135 Key Statistics Definitions for Students & Interviews 📊

The Complete Statistics & Data Science Cheat Sheet: 135 Definitions to Ace Your Interview

Preparing for a data science, data analyst, or business intelligence interview? This comprehensive guide is your ultimate cheat sheet. We've compiled 135 essential statistics definitions, organized for quick learning and revision. Bookmark this page, master these concepts, and walk into your next interview with confidence!

Quick Navigation

Section 1: Population & Sampling
Section 2: Data, Variables & Visualization
Section 3: Distributions & Estimation
Section 4: Hypothesis Testing
Section 5: Regression & Modeling

Fundamental Concept: Population vs. Sample

Population (N) All items of interest. We calculate Parameters from this.

Sample (n)
A subset of the population. We calculate Statistics from this.

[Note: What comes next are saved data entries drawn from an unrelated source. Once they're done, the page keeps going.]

(** *** Every event *)

Lemma begin_kept i g : daemon_wf g -> kept_daemon g (begin_attempt i g).2.
Proof.
  intros Hd. pose proof Hd as (Hc & He & Hw). unfold begin_attempt, mbind, ST_bind, ST_get.
  destruct (mg_objects g !! i) as [s|]; [|by split].
  destruct (on_reconciler_kept (begin_generation (sr_id (server_ s))) g) as (c & gens & Hc1 & He1 & E);
    [intros; apply reconciles_begin|done|].
  unfold attempt. destruct (on_reconciler _ g) as [x g1]. simpl in E. subst g1. destruct x as [generation|e]; simpl;
    (split; [refine (conj Hc1 (conj He1 _)); by apply (change_wf i _ g c gens)
            |by apply (change_evolves i _ g c gens)]).
Qed.

Lemma session_kept i f g : keeps_flags f -> daemon_wf g -> kept_daemon g (on_session i f g).2.
Proof.
  intros Hf (Hc & He & Hw).
  split; [refine (conj Hc (conj He _)); by apply (change_wf i f g (mg_control g) (mg_generations g))|].
  by apply (change_evolves i f g (mg_control g) (mg_generations g)).
Qed.

Lemma call_kept {A} (m : Z -> Action Reconciler A) g :
  (forall st0 n now, reconciles (S := S) st0 n False (m now)) -> daemon_wf g ->
  kept_daemon g (on_reconciler m g).2.
Proof.
  intros Hm Hd. destruct (on_reconciler_kept m g Hm Hd) as (c & gens & Hc & He & ->).
  apply stores_kept; [by destruct Hd as (_ & _ & ?)|done..].
Qed.

Lemma persist_state_kept i state error tries latency_ms remote_server_id g :
  is_u32 tries -> daemon_wf g ->
  kept_daemon g (persist_state i state error tries latency_ms remote_server_id g).2.
Proof.
  intros Htries Hd. pose proof Hd as (Hc & He & Hw). unfold persist_state, mbind, ST_bind, ST_get.
  destruct (mg_objects g !! i) as [s|]; [|by split]. destruct (negb _); [by split|].
  destruct (consistent_stands _ Hc He) as [st Hr].
  pose proof (persist_runs s state error tries latency_ms remote_server_id st _ _ _ Hr Htries) as Hrun.
  unfold runs in Hrun. unfold on_control. destruct (scoped _ (mg_control g)) as [[[]|e] c'].
  - destruct Hrun as (st' & _ & Hr'). destruct (ready_consistent _ _ _ Hr'). by apply stores_kept.
  - destruct Hrun as [Hr' _]. destruct (ready_consistent _ _ _ Hr'). by apply stores_kept.
Qed.

Lemma reconciles_transition st0 n calm0 sid tid generation revision state error synchronized now :
  op_wf (UpdateRuntimeState tid sid revision state error now synchronized) ->
  reconciles (S := S) st0 n calm0 (transition sid tid generation revision state error synchronized now).
Proof.
  intros Hwf. unfold transition. destruct (_ || _); [by apply reconciles_same|].
  apply reconciles_bind; [by apply reconciles_same|]. intros [|]; [|by apply reconciles_same].
  intros r c Hin. cbn [negb]. rewrite on_repository_database. apply keeps_state; [|done]. by apply keeps_transition.
Qed.

Lemma persist_tunnel_kept i tid revision state error synchronized g :
  event_wf (TunnelPersisted i tid revision state error synchronized) -> daemon_wf g ->
  kept_daemon g (persist_tunnel_state i tid revision state error synchronized g).2.
Proof.
  intros Hwf Hd. unfold persist_tunnel_state, mbind, ST_bind, ST_get.
  destruct (mg_objects g !! i) as [s|]; [|by split].
  pose proof (call_kept (transition (sr_id (server_ s)) tid (attempt_generation_ s) revision state error synchronized)
    g (fun st0 n now => reconciles_transition _ _ _ _ _ _ _ _ _ _ _ Hwf) Hd) as Hk.
  by destruct (on_reconciler _ g) as [[b|e] g'].
Qed.

Lemma ended_kept i error g : daemon_wf g -> kept_daemon g (mark_tunnels_pending i error g).2.
Proof.
  intros Hd. unfold mark_tunnels_pending, mbind, ST_bind, ST_get.
  destruct (mg_objects g !! i) as [s|]; [|by split]. apply call_kept; [|done]. intros. apply reconciles_end.
Qed.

Section 1: Population & Sampling

#	Lesson	Word	Definition
1	Population vs sample	population	The collections of all items of interest to our study; denoted N.
2	Population vs sample	sample	A subset of the population; denoted n.
3	Population vs sample	parameter	A value that refers to a population. It is the opposite of statistic.
4	Population vs sample	statistic	A value that refers to a sample. It is the opposite of a parameter.
5	Population vs sample	random sample	A sample where each member is chosen from the population strictly by chance.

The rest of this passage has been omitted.